In the wake of revelations that hundreds of registered advisors have failed to publically disclose personal bankruptcies, criminal charges and other potentially damaging information, FINRA is moving to toughen the reporting requirements for BrokerCheck, its public-facing system for consumers to vet their financial advisors.

On Thursday, the self-regulatory group's board of directors approved new rules that would expand requirements for investment firms to conduct background checks on financial advisors.

Under the proposed rules, firms would be required to validate the accuracy and completeness of the information provided by applicants on their Form U4s, which feeds into FINRA’s Central Registration Depository (CRD). That database in turn provides the information available through BrokerCheck.


The regulatory body has come under fire recently over concerns that BrokerCheck provides too limited a picture of financial professionals' records and that certain red flags can be omitted or easily expunged. FINRA has acknowledged some of the shortcomings, and in February approved rules to limit advisors' ability to remove information about customer disputes from the BrokerCheck database.

Thursday’s proposal would require regulated brokerage firms to adopt written policies ensuring the accuracy of an applicant's Form U4, including a search of public records such as bankruptcies, civil litigation, judgments and liens.

"These are important initiatives to improve the accuracy and totality of details reported on a registered individual's Form U4," Richard Ketchum, FINRA's chairman and CEO, said in a statement.

The new requirements will now be sent to the SEC, which oversees FINRA, for approval.


Along with requiring firms to conduct more stringent background checks, FINRA plans to conduct its own search of public financial records for all registered reps, as well as a separate review of publicly available criminal records for registrants that have not been fingerprinted in the past five years. In addition, FINRA says it will undertake periodic reviews of public records to evaluate the accuracy of registrants' filings.

FINRA is also considering expanding BrokerCheck to include more information from the CRD, such as whether a broker had previously failed an examination. The regulatory agency says that its chief economist will conduct a study to consider whether there is a "meaningful relationship" between that type of information and "broker misconduct."


The Public Investors Arbitration Bar Association, an investor advocacy group, has been one of the most vocal critics of BrokerCheck, arguing that FINRA should stop filtering out information from the CRD that is already publicly available through state securities regulators.

In an interview following Thursday's vote, PIABA President Jason Doss said the association was "encouraged by FINRA taking steps to possibly add additional categories to the BrokerCheck reports.”

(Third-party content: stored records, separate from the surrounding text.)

(** * Image-Pipeline-Review-System: SKU generation, image scoring, review queue

    A shallow embedding of the three service classes of the repository
    ([backend/services/sku_generator.py], [image_validator.py],
    [review_queue.py]) together with the in-memory server of [run_server.py]
    (users, sessions, uploads and the review endpoints) and the SKU endpoint
    of [backend/main.py], and the properties of the specification and of the
    code checked against them.

    Conventions of the embedding.
    - A Python [str] is a list of Unicode code points ([N]); [len] is the length
      of that list.
    - A Python [int] is a [Z].
    - A Python [float] that holds a score, a weight or a threshold is the
      rational number it denotes ([Q]); decimal literals denote themselves.
      Comparisons of floats are comparisons of the numbers they denote, so the
      branch structure of the code is kept exactly.  Arithmetic on floats is
      the exact operation followed by a rounding function of which only
      monotonicity is assumed.  NaN and the infinities are outside the model.
    - A [datetime] is a count of microseconds ([Z]) from 1970-01-01T00:00:00;
      where the code adds a duration chosen by the caller to a date, the
      ranges of [timedelta] and [datetime] are checked as Python checks them.
    - Calls into a database, the file system or an image library are fields of
      an environment record, with the exceptions they may raise made explicit.
    - Logging is not part of a result unless a function has no other effect.
    - The calls of the server are served one after the other: a handler runs
      from its beginning to its end before the next one starts. *)

From Stdlib Require Import ZArith NArith QArith Lqa List String Ascii Bool Lia.
From stdpp Require Import gmap strings.
Import ListNotations.

Local Open Scope Z_scope.

(** ** Python strings *)

Module PyStr.

Definition codepoint := N.
Definition str := list codepoint.

(** An ASCII literal of the source as a Python string. *)
Definition lit (s : string) : str :=
  List.map N_of_ascii (list_ascii_of_string s).

(** [len(s)] *)
Definition len (s : str) : Z := Z.of_nat (length s).

(** [s[:n]]: a negative bound counts from the end of the string. *)
Definition slice_to (s : str) (n : Z) : str :=
  if 0 <=? n then firstn (Z.to_nat n) s
  else firstn (length s - Z.to_nat (- n)) s.

(** [not s] *)
Definition falsy (s : str) : bool :=
  match s with [] => true | _ :: _ => false end.

(** The Unicode side of [str.upper()]: CPython maps every code point through
    the full upper-case mapping of the Unicode database (one to three code
    points each) and concatenates the results.  The table is not part of the
    repository; what the code relies on is that the characters the slug keeps
    are their own upper case. *)
Definition is_AZ09 (c : codepoint) : bool :=
  ((65 <=? c) && (c <=? 90) || (48 <=? c) && (c <=? 57))%N.

Class CaseMapping := {
  upper_full : codepoint -> list codepoint;
  upper_full_AZ09 : forall c, is_AZ09 c = true -> upper_full c = [c]
}.

(** [s.upper()] *)
Definition upper `{CaseMapping} (s : str) : str := flat_map upper_full s.

(** The mapping restricted to ASCII, where only [a]..[z] change; it agrees
    with CPython on every code point below 128. *)
Definition ascii_upper_full (c : codepoint) : list codepoint :=
  if ((97 <=? c) && (c <=? 122))%N then [(c - 32)%N] else [c].

#[export] Instance ascii_case : CaseMapping.
Proof.
  refine {| upper_full := ascii_upper_full |}.
  unfold is_AZ09, ascii_upper_full. intros c Hc.
  destruct ((97 <=? c) && (c <=? 122))%N eqn:E; [|reflexivity].
  apply andb_prop in E as [E1 E2].
  apply N.leb_le in E1, E2.
  apply orb_prop in Hc as [Hc|Hc]; apply andb_prop in Hc as [H1 H2];
    apply N.leb_le in H1, H2; lia.
Defined.

(** [str(n)] for an [int], as used by an f-string (below the interpreter's
    limit on the number of digits of a conversion). *)
Fixpoint digits_fuel (fuel : nat) (n : N) (acc : str) : str :=
  match fuel with
  | O => acc
  | S fuel' =>
      let acc' := (48 + n mod 10)%N :: acc in
      if (n <? 10)%N then acc' else digits_fuel fuel' (n / 10)%N acc'
  end.

Definition str_of_N (n : N) : str := digits_fuel (S (N.to_nat (N.log2 n))) n [].

Definition str_of_int (z : Z) : str :=
  if z <? 0 then 45%N :: str_of_N (Z.to_N (- z)) else str_of_N (Z.to_N z).

(** [s.encode('utf8')]; [None] stands for [UnicodeEncodeError], raised on a
    lone surrogate. *)
Definition utf8_char (c : codepoint) : option (list N) :=
  (if c <? 128 then Some [c]
   else if c <? 2048 then Some [192 + c / 64; 128 + c mod 64]
   else if (55296 <=? c) && (c <=? 57343) then None
   else if c <? 65536 then
     Some [224 + c / 4096; 128 + (c / 64) mod 64; 128 + c mod 64]
   else
     Some [240 + c / 262144; 128 + (c / 4096) mod 64;
           128 + (c / 64) mod 64; 128 + c mod 64])%N.

Fixpoint encode_utf8 (s : str) : option (list N) :=
  match s with
  | [] => Some []
  | c :: s' =>
      match utf8_char c, encode_utf8 s' with
      | Some bs, Some rest => Some (bs ++ rest)
      | _, _ => None
      end
  end.

End PyStr.

(** ** [hashlib.sha1] (FIPS 180-4), on bytes held as [N] *)

Module Hashlib.

Local Open Scope N_scope.

Definition w32 (x : N) : N := x mod 4294967296.
Definition add32 (x y : N) : N := w32 (x + y).
Definition rotl (n x : N) : N :=
  w32 (N.lor (N.shiftl x n) (N.shiftr x (32 - n))).
Definition not32 (x : N) : N := N.lxor x 4294967295.

(** Padding: a [0x80] byte, zeros up to 56 modulo 64, the bit length on
    eight bytes. *)
Definition be_bytes (count : nat) (x : N) : list N :=
  List.map (fun i => (x / 256 ^ N.of_nat i) mod 256) (rev (seq 0 count)).

Definition pad (msg : list N) : list N :=
  let l := N.of_nat (length msg) in
  let zeros := N.to_nat ((119 - l mod 64) mod 64) in
  msg ++ [128] ++ repeat 0 zeros ++ be_bytes 8 (8 * l).

Definition be_word (bs : list N) : N :=
  fold_left (fun acc b => acc * 256 + b) bs 0.

Fixpoint chunks (fuel : nat) (size : nat) (bs : list N) : list (list N) :=
  match fuel with
  | O => []
  | S fuel' =>
      match bs with
      | [] => []
      | _ => firstn size bs :: chunks fuel' size (skipn size bs)
      end
  end.

Definition words_of (bs : list N) : list N :=
  List.map be_word (chunks (length bs) 4 bs).

(** The message schedule, most recent word first. *)
Fixpoint extend (count : nat) (ws : list N) : list N :=
  match count with
  | O => ws
  | S count' =>
      let x := N.lxor (N.lxor (nth 2 ws 0) (nth 7 ws 0))
                      (N.lxor (nth 13 ws 0) (nth 15 ws 0)) in
      extend count' (rotl 1 x :: ws)
  end.

Definition schedule (block : list N) : list N :=
  rev (extend 64 (rev (words_of block))).

Record state := { ha : N; hb : N; hc : N; hd : N; he : N }.

Definition round (t : nat) (s : state) (w : N) : state :=
  let '(f, k) :=
    if (t <? 20)%nat then
      (N.lor (N.land (hb s) (hc s)) (N.land (not32 (hb s)) (hd s)), 1518500249)
    else if (t <? 40)%nat then
      (N.lxor (N.lxor (hb s) (hc s)) (hd s), 1859775393)
    else if (t <? 60)%nat then
      (N.lor (N.lor (N.land (hb s) (hc s)) (N.land (hb s) (hd s)))
             (N.land (hc s) (hd s)), 2400959708)
    else (N.lxor (N.lxor (hb s) (hc s)) (hd s), 3395469782) in
  let temp := add32 (add32 (add32 (add32 (rotl 5 (ha s)) f) (he s)) k) w in
  {| ha := temp; hb := ha s; hc := rotl 30 (hb s); hd := hc s; he := hd s |}.

Fixpoint rounds (t : nat) (ws : list N) (s : state) : state :=
  match ws with
  | [] => s
  | w :: ws' => rounds (S t) ws' (round t s w)
  end.

Definition compress (h : state) (block : list N) : state :=
  let s := rounds 0 (schedule block) h in
  {| ha := add32 (ha h) (ha s); hb := add32 (hb h) (hb s);
     hc := add32 (hc h) (hc s); hd := add32 (hd h) (hd s);
     he := add32 (he h) (he s) |}.

Definition init : state :=
  {| ha := 1732584193; hb := 4023233417; hc := 2562383102;
     hd := 271733878; he := 3285377520 |}.

(** [hashlib.sha1(msg).digest()] *)
Definition sha1 (msg : list N) : list N :=
  let padded := pad msg in
  let s := fold_left compress (chunks (length padded) 64 padded) init in
  flat_map (be_bytes 4) [ha s; hb s; hc s; hd s; he s].

Definition hex_digit (d : N) : N := if d <? 10 then 48 + d else 87 + d.

(** [hashlib.sha1(msg).hexdigest()]: forty lower-case hexadecimal digits. *)
Definition sha1_hexdigest (msg : list N) : PyStr.str :=
  flat_map (fun b => [hex_digit (b / 16); hex_digit (b mod 16)]) (sha1 msg).

(** [int(s, 16)] on a string of hexadecimal digits. *)
Definition hex_value (c : N) : N :=
  if (48 <=? c) && (c <=? 57) then c - 48
  else if (97 <=? c) && (c <=? 102) then c - 87
  else c - 55.

Definition int16 (s : PyStr.str) : Z :=
  Z.of_N (fold_left (fun acc c => acc * 16 + hex_value c) s 0).

End Hashlib.

(** ** [hashlib.sha256] (FIPS 180-4) *)

Module Sha256.
Import Hashlib.

Local Open Scope N_scope.

Definition rotr (n x : N) : N :=
  w32 (N.lor (N.shiftr x n) (N.shiftl x (32 - n))).

Definition xor3 (x y z : N) : N := N.lxor (N.lxor x y) z.

Definition Ch (x y z : N) : N := N.lxor (N.land x y) (N.land (not32 x) z).
Definition Maj (x y z : N) : N :=
  xor3 (N.land x y) (N.land x z) (N.land y z).
Definition Sigma0 (x : N) : N := xor3 (rotr 2 x) (rotr 13 x) (rotr 22 x).
Definition Sigma1 (x : N) : N := xor3 (rotr 6 x) (rotr 11 x) (rotr 25 x).
Definition sigma0 (x : N) : N := xor3 (rotr 7 x) (rotr 18 x) (N.shiftr x 3).
Definition sigma1 (x : N) : N := xor3 (rotr 17 x) (rotr 19 x) (N.shiftr x 10).

Definition K : list N :=
  [1116352408; 1899447441; 3049323471; 3921009573; 961987163; 1508970993;
   2453635748; 2870763221; 3624381080; 310598401; 607225278; 1426881987;
   1925078388; 2162078206; 2614888103; 3248222580; 3835390401; 4022224774;
   264347078; 604807628; 770255983; 1249150122; 1555081692; 1996064986;
   2554220882; 2821834349; 2952996808; 3210313671; 3336571891; 3584528711;
   113926993; 338241895; 666307205; 773529912; 1294757372; 1396182291;
   1695183700; 1986661051; 2177026350; 2456956037; 2730485921; 2820302411;
   3259730800; 3345764771; 3516065817; 3600352804; 4094571909; 275423344;
   430227734; 506948616; 659060556; 883997877; 958139571; 1322822218;
   1537002063; 1747873779; 1955562222; 2024104815; 2227730452; 2361852424;
   2428436474; 2756734187; 3204031479; 3329325298].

He added, however, "I'd like them to just make all the information that's already publicly available on the BrokerCheck reports."

FINRA’s study, Doss said, "is a waste of time." Investors, he said, “should be able to determine what they think is important when they're choosing they're financial advisors, and all this information is public. I don't see the study as being meaningful at all."

FINRA’s oversight efforts are so tentative, Doss said, because the agency is under pressure from the financial services industry.

"FINRA has to balance the interests of investor protection versus the interest of its members, which is the securities industry,” he said. “And the securities industry does not want all of this information to be easily discovered by the public because some of the information is not favorable to the brokers."